- **TASK DESCRIPTION**
Copy each line of the listing that includes "destruct".

- **RECORDS FOR THE TASK**
================
(* ===== verification/BoundedBuffer.v ===== *)
(** * BoundedBuffer: the buffer of the producers and the consumers

    The array of [BUFFER_SIZE] items and the number of free places, as both
    versions of the program have them, with the bodies of the critical sections
    of [insert_item] and [remove_item]; and that they are the operations of a
    queue. *)
From stdpp Require Import prelude list.
From S2P Require Import Prelude CMonad SecretCode SecretCodeRefine.

Definition BUFFER_SIZE : Z := 5.

Record buf := Buf { buffer : list Z; buffer_space : Z }.

Definition buffer_has_space : C buf bool := n ← get buffer_space; mret (0 <? n).
Definition buffer_has_item : C buf bool := n ← get buffer_space; mret (n <? BUFFER_SIZE).

(** [buffer[i]] and [buffer[i] = x]. *)
Definition buf_at (i : Z) : C buf Z := b ← get buffer; at_index b i.
Definition buf_set (i x : Z) : C buf () :=
  b ← get buffer;
  b ← set_index b i x;
  modify (λ s, Buf b (buffer_space s)).
Definition add_space (d : Z) : C buf () :=
  n ← get buffer_space;
  n ← int_add n d;
  modify (λ s, Buf (buffer s) n).

(** The item goes behind the others. *)
Definition put (item : Z) : C buf () :=
  n ← get buffer_space;
  buf_pos ← int_sub BUFFER_SIZE n;
  buf_set buf_pos item;;
  add_space (-1).

(** The first item is taken, and the others move up by one place. *)
Definition take_first : C buf Z :=
  n ← get buffer_space;
  n ← int_sub BUFFER_SIZE n;
  buf_pos ← int_sub n 1;
  item ← buf_at 0;
  add_space 1;;
  for_upto buf_pos (λ i (_ : ()),
    x ← buf_at (i + 1);
    buf_set i x;;
    mret (inl ())) () (λ _, ());;
  mret item.

(** The buffer before any thread runs: [for (i = 0; i < BUFFER_SIZE; i++) buffer[i] = 0]. *)
Definition clear_buffer : C buf () :=
  for_upto BUFFER_SIZE (λ i (_ : ()), buf_set i 0;; mret (inl ())) () (λ _, ()).

(** ** The queue *)
Definition buf_ok (b : buf) : Prop := length (buffer b) = 5%nat ∧ 0 ≤ buffer_space b ≤ 5.
Definition contents (b : buf) : list Z := take (Z.to_nat (5 - buffer_space b)) (buffer b).

Lemma contents_length b : buf_ok b → Z.of_nat (length (contents b)) = 5 - buffer_space b.
Proof. intros [Hl Hs]. unfold contents. rewrite length_take. lia. Qed.

Lemma wp_put item (Q : () → buf → Prop) b :
  buf_ok b → 0 < buffer_space b →
  (∀ b', buf_ok b' → contents b' = contents b ++ [item] → buffer_space b' = buffer_space b - 1 → Q () b') →
  wp (put item) Q b.
Proof.
  intros [Hl Hs] Hsp HQ. unfold put, buf_set, add_space, BUFFER_SIZE.
  apply wp_bind, wp_get, wp_bind. wp_step. apply wp_bind, wp_bind, wp_get, wp_bind.
  apply wp_set_index; [lia|]. apply wp_modify, wp_bind, wp_get, wp_bind. cbn [buffer_space]. wp_step.
  apply wp_modify. cbn [buffer_space buffer].
  apply HQ; unfold buf_ok, contents; cbn [buffer buffer_space].
  - rewrite length_insert. lia.
  - replace (Z.to_nat (5 - (buffer_space b + -1))) with (S (Z.to_nat (5 - buffer_space b))) by lia.
    rewrite (take_S_r _ _ item) by (by apply list_lookup_insert_eq; lia).
    by rewrite take_insert_ge by lia.
  - lia.
Qed.

(** Moving the items up: the first [i] places hold the items behind the first. *)
Lemma wp_shift (l : list Z) k n (Q : () → buf → Prop) :
  length l = 5%nat → 0 ≤ k < 5 →
  (∀ l', length l' = 5%nat → take (Z.to_nat k) l' = take (Z.to_nat k) (drop 1 l) → Q () (Buf l' n)) →
  wp (for_upto k (λ i (_ : ()), x ← buf_at (i + 1); buf_set i x;; mret (inl ())) () (λ _, ())) Q (Buf l n).
Proof.
  intros Hl Hk HQ.
  apply (wp_for _ _ (λ i _ b, ∃ l', b = Buf l' n ∧ length l' = 5%nat ∧
    take (Z.to_nat i) l' = take (Z.to_nat i) (drop 1 l) ∧ drop (Z.to_nat i + 1) l' = drop (Z.to_nat i + 1) l)).
  - lia.
  - intros i [] b Hi (l' & -> & Hl' & Ht & Hd). unfold buf_at, buf_set.
    destruct (lookup_lt_is_Some_2 l (Z.to_nat (i + 1)) ltac:(lia)) as [x Hx].
    assert (l' !! Z.to_nat (i + 1) = Some x) as Hx'.
    { rewrite <- Hx. rewrite <- (Nat.add_0_r (Z.to_nat (i + 1))), <- !lookup_drop.
      replace (Z.to_nat (i + 1)) with (Z.to_nat i + 1)%nat by lia. by rewrite Hd. }
    apply wp_bind, wp_bind, wp_get. eapply wp_at_index; [lia|exact Hx'|].
    apply wp_bind, wp_bind, wp_get, wp_bind, wp_set_index; [cbn [buffer]; lia|]. apply wp_modify, wp_ret.
    exists (<[Z.to_nat i := x]> l'). cbn [buffer buffer_space]. split; [done|]. rewrite length_insert.
    split; [done|]. replace (Z.to_nat (i + 1)) with (S (Z.to_nat i)) by lia. split.
    + rewrite !(take_S_r _ _ x); [by rewrite take_insert_ge, Ht by lia| |by apply list_lookup_insert_eq; lia].
      rewrite lookup_drop. by replace (1 + Z.to_nat i)%nat with (Z.to_nat (i + 1)) by lia.
    + rewrite drop_insert_lt by lia. replace (S (Z.to_nat i) + 1)%nat with (Z.to_nat i + 1 + 1)%nat by lia.
      by rewrite <- !(drop_drop _ 1 (Z.to_nat i + 1)), Hd.
  - intros [] b (l' & -> & Hl' & Ht & _). by apply HQ.
  - exists l. done.
Qed.

Lemma wp_take_first (Q : Z → buf → Prop) b :
  buf_ok b → buffer_space b < 5 →
  (∀ item b', buf_ok b' → contents b = item :: contents b' → buffer_space b' = buffer_space b + 1 → Q item b') →
  wp take_first Q b.
Proof.
  intros [Hl Hs] Hsp HQ. unfold take_first, buf_at, add_space, BUFFER_SIZE.
  apply wp_bind, wp_get, wp_bind. wp_step. apply wp_bind. wp_step.
  destruct (buffer b) as [|x l] eqn:Hb; [done|].
  apply wp_bind, wp_bind, wp_get. rewrite Hb. eapply wp_at_index; [lia|done|].
  apply wp_bind, wp_bind, wp_get, wp_bind. wp_step. apply wp_modify, wp_bind. rewrite Hb.
  apply wp_shift; [done|lia|]. intros l' Hl' Ht. apply wp_ret.
  apply HQ; unfold buf_ok, contents; cbn [buffer buffer_space]; [lia| |done].
  rewrite Hb. replace (Z.to_nat (5 - (buffer_space b + 1))) with (Z.to_nat (5 - buffer_space b - 1)) by lia.
  rewrite Ht. replace (Z.to_nat (5 - buffer_space b)) with (S (Z.to_nat (5 - buffer_space b - 1))) by lia.
  done.
Qed.

Lemma wp_clear b : length (buffer b) = 5%nat →
  wp clear_buffer (λ _ b', b' = Buf (replicate 5 0) (buffer_space b)) b.
Proof.
  intros Hl. destruct b as [[|a1 [|a2 [|a3 [|a4 [|a5 [|]]]]]] n]; try done.
Qed.

Lemma put_runs item b : buf_ok b → 0 < buffer_space b →
  ∃ b', put item b = Ok () b' ∧ buf_ok b' ∧ contents b' = contents b ++ [item] ∧
    buffer_space b' = buffer_space b - 1.
Proof.
  intros Hb Hs. destruct (proj1 (wp_run (put item) (λ _ b', buf_ok b' ∧ contents b' = contents b ++ [item] ∧
    buffer_space b' = buffer_space b - 1) b)) as ([] & b' & Hr & H); [by apply wp_put|eauto].
Qed.

Lemma take_first_runs b : buf_ok b → buffer_space b < 5 →
  ∃ x b', take_first b = Ok x b' ∧ buf_ok b' ∧ contents b = x :: contents b' ∧
    buffer_space b' = buffer_space b + 1.
Proof.
  intros Hb Hs. destruct (proj1 (wp_run take_first (λ x b', buf_ok b' ∧ contents b = x :: contents b' ∧
    buffer_space b' = buffer_space b + 1) b)) as (x & b' & Hr & H); [by apply wp_take_first|eauto].
Qed.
================
- **EXPECTED ANSWER**
    destruct (lookup_lt_is_Some_2 l (Z.to_nat (i + 1)) ltac:(lia)) as [x Hx].
  destruct (buffer b) as [|x l] eqn:Hb; [done|].
  intros Hl. destruct b as [[|a1 [|a2 [|a3 [|a4 [|a5 [|]]]]]] n]; try done.
  intros Hb Hs. destruct (proj1 (wp_run (put item) (λ _ b', buf_ok b' ∧ contents b' = contents b ++ [item] ∧
  intros Hb Hs. destruct (proj1 (wp_run take_first (λ x b', buf_ok b' ∧ contents b = x :: contents b' ∧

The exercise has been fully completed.